U.S. Energy Secretary Chris Wright downplayed the dangers of Europe’s record-breaking heat wave this week, telling the continent to stop complaining about rising temperatures.

Wright delivered video remarks to the Alliance for Responsible Citizenship conference, a gathering that includes many conservative figures who dispute mainstream climate science.

“Always more people die in the winter than die in the summer, because cold is a vastly larger killer than heat is,” Wright said in his address to the conference, as quoted by Politico.

His comments arrived as European governments issued life-threatening warnings over record-high temperatures, mirroring a 2022 heat wave that killed more than 60,000 people across the continent.

Wright pointed to winter 2022 in Europe, when Russia’s invasion of Ukraine sent energy prices soaring and caused widespread heating shortages, calling the mortality impact “catastrophic.”
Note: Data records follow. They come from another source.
Lemma digitLoop_inl base0 base cutoff maxVal cs n u n' u' :
  0 ≤ n ≤ maxVal →
  strconv.digitLoop base0 base cutoff maxVal cs n u = inl (n', u') →
  0 ≤ n' ≤ maxVal.
Proof.
  revert n u. induction cs as [|c cs IH]; intros n u Hn Hloop; simpl in Hloop.
  - by simplify_eq.
  - repeat case_match; simplify_eq; try (by eapply IH);
      (eapply IH; [|eassumption]);
      unfold strconv.uint64 in *; (split; [apply Z.mod_pos_bound; lia|]);
      match goal with
      | Hor : _ || _ = false |- _ => apply orb_false_elim in Hor as [_ Hle]
      end; lia.
Qed.

Lemma digitLoop_inr base0 base cutoff maxVal cs n u v e :
  strconv.digitLoop base0 base cutoff maxVal cs n u = inr (v, e) →
  (e = ErrSyntax ∧ v = 0) ∨ (e = ErrRange ∧ v = maxVal).
Proof.
  revert n u. induction cs as [|c cs IH]; intros n u Hloop; simpl in Hloop; [done|].
  repeat case_match; simplify_eq; eauto.
Qed.

Lemma maxVal_width IntSize bitSize :
  goWidth IntSize bitSize →
  strconv.uint64 (strconv.uint64 (2 ^ bitWidth IntSize bitSize) - 1)
  = 2 ^ bitWidth IntSize bitSize - 1.
Proof.
  unfold goWidth, bitWidth. intros [[-> | ->] [-> | [-> | [-> | [-> | ->]]]]]; reflexivity.
Qed.
(** * ChatRoom: the per-room session coordinator of workerchat-with-e2ee

    A shallow embedding of [ChatRoom.ts] (the second part of
    [src/src/models.ts]) and the properties of its specification.

    Conventions of the embedding.
    - A JavaScript string is the sequence of its code units; the embedding
      keeps the code units below 256, so a string is a [string] of Rocq.
    - Every method of the class is a computation in the monad [M]: it reads
      and writes the [World] (the two containers of the room and the
      environment the room lives in) and either returns or throws.  A throw
      keeps the writes made before it, as in JavaScript.
    - [handleRegister] is an [async] method.  It suspends only while it
      awaits [extractUserProfile], before its first read or write of the
      room; what follows runs without interruption.  It is embedded as one
      atomic transition, taken when the extraction is done. *)

From Stdlib Require Import List String Ascii ZArith NArith Bool Arith Lia.
From Stdlib Require HexadecimalString HexadecimalFacts HexadecimalPos HexadecimalN.
Import ListNotations.
Open Scope string_scope.
Set Warnings "-register-all".

(* ================================================================== *)
(** ** JavaScript strings *)
(* ================================================================== *)

Module JS.

Definition charCode (c : ascii) : Z := Z.of_N (N_of_ascii c).

(** The code units of a string, [s.charCodeAt(0)], [s.charCodeAt(1)], ... *)
Definition charCodes (s : string) : list Z :=
  List.map charCode (list_ascii_of_string s).

Definition code_in (lo hi : Z) (c : ascii) : bool :=
  (lo <=? charCode c)%Z && (charCode c <=? hi)%Z.

(** [\s] of a regular expression, also what [trim] strips: TAB, LF, VT,
    FF, CR, SPACE and NBSP are the white space below 256. *)
Definition isSpace (c : ascii) : bool :=
  code_in 9 13 c || (charCode c =? 32)%Z || (charCode c =? 160)%Z.
(** The store's read answers null exactly for an absent key. *)
Lemma get_null_iff (d : gmap string json) key :
  (exec locate (JsonGet key Root) d).1 = None ↔ d !! key = None.
Proof. simpl. by destruct (d !! key). Qed.

(** ** The index rule of the spec *)

(** The spec's rule finds the element at a 0-based position and nothing
    elsewhere. *)
Lemma locate_spec_in_range index len :
  0 ≤ index < Z.of_nat len → locate_spec index len = Some (Z.to_nat index).
Proof. intros H. unfold locate_spec. by rewrite decide_True. Qed.


(** ** The handlers in a quiet world *)

Ltac enter H :=
  let a := fresh "a" in
  let u := fresh "u" in
  let Hu := fresh "Hu" in
  apply signed_in_inv in H as (a & u & -> & Hu);
  unfold remember, forget, recall; rewrite Hu; simpl.

Lemma remember_absent record requestInfo user w :
  signed_in requestInfo user → quiet w →
  docs w !! getMemoryKey user = None →
  run locate (remember record requestInfo) w =
    (inl (text_result
            ("Stored memory about: " +:+ record +:+ " on " +:+ clock w +:+ " UTC")),
     World (<[getMemoryKey user := JArr [JStr record]]> (docs w))
           (tail (tail (faults w)))
           (trace w ++ [Done (Exists (getMemoryKey user));
                        Done (JsonSet (getMemoryKey user) Root (JArr [JStr record]))])
           (clock w)).
Proof.
  intros Hin Hq Hdoc. enter Hin.
  rewrite perform_quiet by done. simpl. rewrite Hdoc. simpl.
  rewrite perform_quiet by (by apply quiet_tail). simpl.
  by rewrite <- app_assoc.
Qed.

Lemma remember_present record requestInfo user doc w :
  signed_in requestInfo user → quiet w →
  docs w !! getMemoryKey user = Some doc →
  run locate (remember record requestInfo) w =
    (inl (text_result
            ("Stored memory about: " +:+ record +:+ " on " +:+ clock w +:+ " UTC")),
     World (match doc with
            | JArr items =>
                <[getMemoryKey user := JArr (items ++ [JStr record])]> (docs w)
            | _ => docs w
            end)
           (tail (tail (faults w)))
           (trace w ++ [Done (Exists (getMemoryKey user));
                        Done (JsonArrAppend (getMemoryKey user) Root (JStr record))])
           (clock w)).
Proof.
  intros Hin Hq Hdoc. enter Hin.
  rewrite perform_quiet by done. simpl. rewrite Hdoc. simpl.
  rewrite perform_quiet by (by apply quiet_tail). simpl. rewrite Hdoc.
  rewrite <- app_assoc. by destruct doc.
Qed.

Lemma forget_quiet index requestInfo user w :
  signed_in requestInfo user → quiet w →
  run locate (forget index requestInfo) w =
    (inl (text_result
            match (exec locate (JsonArrPop (getMemoryKey user) Root index) (docs w)).1 with
            | Some result =>
                "Removed memory item at index " +:+ Number_toString index +:+
                " about: " +:+ String_of (at0 result)
            | None =>
                "No memory item found at index " +:+ Number_toString index +:+ "."
            end),
     World (exec locate (JsonArrPop (getMemoryKey user) Root index) (docs w)).2
           (tail (faults w))
           (trace w ++ [Done (JsonArrPop (getMemoryKey user) Root index)])
           (clock w)).
Proof.
  intros Hin Hq.
  destruct (exec locate (JsonArrPop (getMemoryKey user) Root index) (docs w))
    as [r d] eqn:E.
  enter Hin. rewrite perform_quiet, E by done. by destruct r.
Qed.
(** * odoo-journal: versioned journal entries, mood analytics, exports

    A shallow embedding of the journal add-on (models/journal_entry.py,
    models/journal_entry_version.py, models/journal_notebook.py,
    models/journal_tag.py, models/journal_mood_analysis.py,
    controllers/journal_controller.py).

    Records of the ORM are rows of an explicit [Store]; a recordset is the
    list of its ids; methods that write take the store and return the new
    one, or raise.  Python strings are [string]s holding the UTF-8 bytes of
    the text; the few builtins whose result depends on the Unicode tables
    or on a regular-expression engine are fields of the class [Runtime]. *)

From Stdlib Require Import ZArith List String Ascii Bool Lia QArith.
From Stdlib Require Import DecimalString Sorted Permutation Lqa.
Import ListNotations.
Local Open Scope string_scope.
Local Open Scope Z_scope.

(* ===================================================================== *)
(** ** Python builtins used by the add-on *)
(* ===================================================================== *)

Module Py.

(** The line feed, the carriage return and the double quote, which a
    string literal does not escape. *)
Definition LF : ascii := ascii_of_nat 10.
Definition CR : ascii := ascii_of_nat 13.
Definition DQ : ascii := ascii_of_nat 34.
Definition nl : string := String LF EmptyString.
Definition dq : string := String DQ EmptyString.

(** [q s] is [s] with every backquote turned into a double quote: the
    templates of the add-on are written with backquotes standing for the
    double quotes of the source (the source has no backquote). *)
Fixpoint q (s : string) : string :=
  match s with
  | EmptyString => EmptyString
  | String c t => String (if Ascii.eqb c "`"%char then DQ else c) (q t)
  end.

(** Truth value of a string: [if s:]. An empty Html or Char field reads
    as [False] in the ORM, which is falsy as well; both are [""] here. *)
Definition truthy (s : string) : bool :=
  match s with EmptyString => false | _ => true end.

(** [a or b] on strings. *)
Definition or_else (a b : string) : string := if truthy a then a else b.

(** [str(n)] for an int. *)
Definition str_int (n : Z) : string := NilZero.string_of_int (Z.to_int n).

(** [sep.join(l)] *)
Fixpoint join (sep : string) (l : list string) : string :=
  match l with
  | [] => ""
  | [x] => x
  | x :: t => x ++ sep ++ join sep t
  end.

(** [''.join(l)] *)
Definition concat_all (l : list string) : string := fold_right append "" l.

(** [s.startswith(p)] *)
Definition startswith (s p : string) : bool := String.prefix p s.

(** [s[1:]] *)
Definition tail1 (s : string) : string :=
  match s with EmptyString => EmptyString | String _ t => t end.

(** [c in s] for a one-character [c]. *)
Fixpoint contains_char (c : ascii) (s : string) : bool :=
  match s with
  | EmptyString => false
  | String d t => Ascii.eqb c d || contains_char c t
  end.

(** [s.replace(old, new)] for a non-empty [old]: occurrences are replaced
    from the left and do not overlap. [skip] counts the characters of a
    match still to be dropped. *)
Fixpoint replace_from (old new : string) (skip : nat) (s : string) : string :=
  match s with
  | EmptyString => EmptyString
  | String c t =>
      match skip with
      | S k => replace_from old new k t
      | O =>
          if String.prefix old s
          then new ++ replace_from old new (Nat.pred (String.length old)) t
          else String c (replace_from old new O t)
      end
  end.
The conference was attended by notable figures including Nigel Farage, leader of U.K. populist right-wing party Reform U.K., and Steve Koonin, whom Wright personally selected to co-author a U.S. government report accused of misrepresenting mainstream climate science.

House Speaker Mike Johnson also delivered a video address to the same audience, which included former UK Prime Minister Boris Johnson and Bayer CEO Bill Anderson.
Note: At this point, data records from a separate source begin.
(** * SinkOrSail: grid geometry, ship placement and the targeting engine

    A shallow embedding of [sinkorsail.py].  Python integers are [Z], Python
    lists and deques are [list] (the left end of a deque is the head of the
    list), strings are [string].  Code that can raise returns an [outcome];
    code that draws random numbers reads them from an explicit oracle, a list
    of integers, and returns what is left of it. *)

From Stdlib Require Import Ascii DecimalString.
From Stdlib Require Import ZArith List String Bool Lia Permutation Arith.
Import ListNotations.
Open Scope Z_scope.

(** ** Exceptions and outcomes *)

(** The module's own exception classes, and the built-in ones the modelled
    code can raise. *)
Inductive exn : Type :=
| OOBError
| InputError
| OverlapError
| ValueError
| IndexError
| UnboundLocalError.

(** [Starved] is not a Python exception: it is the outcome of a computation
    that asked the random oracle for a number after the oracle ran dry, that
    is, of a run that has not finished yet. *)
Inductive outcome (A : Type) : Type :=
| Ok (a : A)
| Raise (e : exn)
| Starved.

Arguments Ok {A} a.
Arguments Raise {A} e.
Arguments Starved {A}.

Definition bind {A B : Type} (m : outcome A) (f : A -> outcome B) : outcome B :=
  match m with
  | Ok a => f a
  | Raise e => Raise e
  | Starved => Starved
  end.

Notation "v <- m ;; k" := (bind m (fun v => k))
  (at level 61, m at next level, right associativity).
Notation "' pat <- m ;; k" := (bind m (fun v => match v with pat => k end))
  (at level 61, pat pattern, m at next level, right associativity).

(** A list comprehension whose element expression can raise: elements are
    evaluated from left to right and the first exception ends it. *)
Fixpoint mapM {A B : Type} (f : A -> outcome B) (l : list A) : outcome (list B) :=
  match l with
  | [] => Ok []
  | a :: l' => b <- f a ;; bs <- mapM f l' ;; Ok (b :: bs)
  end.

(** [range(n)] and [range(lo, hi)] on small literals. *)
Definition range (n : nat) : list Z := map Z.of_nat (seq 0 n).
Definition range_from (lo hi : nat) : list Z := map Z.of_nat (seq lo (hi - lo)).

(** ** Data model *)

(** A Point keeps a reference to the Board it was created on; [board] is
    that Board's identity. *)
Record Point : Type := mkPoint { x : Z; y : Z; board : nat }.

Record Ship : Type := mkShip {
  ext : list Point;
  valid : list Point;
  buffer : list Point;
  ship_board : nat;
  symbol : string;
  kind : string
}.

Record Board : Type := mkBoard {
  ident : nat;
  name : string;
  width : Z;
  height : Z;
  grid : list (list string);
  content : list Ship
}.

(** [Board.__init__]: a 10x10 grid of water, no ships.  [id] is the identity
    of the new object. *)
Definition Board_init (id : nat) (nm : string) : Board :=
  {| ident := id; name := nm; width := 10; height := 10;
     grid := repeat (repeat "~"%string 10) 10; content := [] |}.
The ARC conference is funded by oil and gas investors and donors to President Donald Trump’s Republican Party, and Wright used his remarks to praise fossil fuel energy as beneficial to both the economy and society.

Wright told the conference: “Understand climate change for what it is: a slow-moving phenomenon that ultimately will be addressed by better technologies.”
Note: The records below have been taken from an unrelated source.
(** X20. When the host carries out every transformation it is asked for,
    [transform] on a page item returns for each of the fourteen
    transformation names, whatever the value, with the preferences
    restored; for any other name it raises the error on the type with the
    item as it was and the preferences left switched; and without a page
    item it raises before it touches the preferences. *)
Theorem transform_raises_only_on_unknown_type (type : string) (value : Value T)
    (prefs : TransformPreferences) (it : PageItem) :
  (type ∈ transform_types ->
   exists v it', transform env type value (mkApp prefs (Some it)) =
                 Return v (mkApp restored (Some it')))
  /\ ((type ∉ transform_types) ->
      transform env type value (mkApp prefs (Some it)) =
      Throw (BasilError Facade.invalid_transform_type) (mkApp switched (Some it)))
  /\ transform env type value (mkApp prefs None) =
     Throw (BasilError "transform(), invalid first parameter. Use page item.")
           (mkApp prefs None).
Proof.
  split; [|split; [apply transform_unknown_type|reflexivity]].
  intros Htype.
  destruct (transform env type value (mkApp prefs (Some it))) as [v s'|e s'] eqn:Hrun.
  - destruct (transform_Return _ _ _ _ _ _ _ Hrun) as [it' ->]. eauto.
  - exfalso. destruct (transform_Throw _ _ _ _ _ _ _ Hrun) as [->|Hno]; [|auto].
    exact (transform_fuel_suffices _ _ _ _ _ Hrun).
Qed.
End FacadeOutcomes.

Lemma transform_read_keeps_item_witness :
  exists v, transform Boxes.env "translate" (VString "here")
              (Boxes.app false ADJUST_SCALING_PERCENTAGE Boxes.box) =
            Return v (Boxes.app true APPLY_TO_CONTENT Boxes.box).
Proof.
  apply (transform_read_keeps_item Boxes.env "translate" (VString "here")
           (mkPrefs false ADJUST_SCALING_PERCENTAGE) Boxes.box);
    [reflexivity|reflexivity|].
  unfold transform_types. repeat constructor.
Defined.

Lemma transform_raises_only_on_unknown_type_witness :
  (exists v it', transform Boxes.env "scale" (VNumber 2%float)
                   (Boxes.app true APPLY_TO_CONTENT Boxes.box) =
                 Return v (Boxes.app true APPLY_TO_CONTENT it'))
  /\ transform Boxes.env "skew" (VNumber 2%float)
       (Boxes.app true APPLY_TO_CONTENT Boxes.box) =
     Throw (BasilError Facade.invalid_transform_type)
           (Boxes.app false ADJUST_SCALING_PERCENTAGE Boxes.box).
Proof.
  destruct (transform_raises_only_on_unknown_type Boxes.env boxes_host_returns
              "scale" (VNumber 2%float) (mkPrefs true APPLY_TO_CONTENT) Boxes.box)
    as (Hret & _ & _).
  destruct (transform_raises_only_on_unknown_type Boxes.env boxes_host_returns
              "skew" (VNumber 2%float) (mkPrefs true APPLY_TO_CONTENT) Boxes.box)
    as (_ & Hraise & _).
  split.
  - apply Hret. unfold transform_types. repeat constructor.
  - apply Hraise. apply unknown_type. repeat split; reflexivity.
Defined.

(** ** The canvas modes *)

Section CanvasModes.
Local Open Scope R_scope.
The United Nations Intergovernmental Panel on Climate Change has stated it is “unequivocal” that human influence has caused “unprecedented” global warming, increasing the threat of floods, drought, and heatwaves globally.

While cold-related deaths currently outnumber heat-related ones in Europe by roughly 8 to 1, experts warn that heat represents an acute and escalating threat as climate change intensifies and prolongs deadly heatwaves.

In the United States, heat is already the leading weather-related cause of death, surpassing cold, a fact that contrasts sharply with Wright’s framing during the conference.

During his appearance, Wright was asked about Europe’s lack of air conditioning, and he responded by arguing that a “shale gas revolution” in the UK could have delivered an “industrial renaissance,” cutting electricity bills and creating jobs for “blue-collar workers.”

Fracking is currently banned in the UK, and before joining Trump’s cabinet in 2025, Wright served as CEO of fracking services company Liberty Energy.

Wright previously declared in a LinkedIn video posted in January 2023 that “there is no climate crisis,” a position he has continued to advocate from his position atop the U.S. Department of Energy.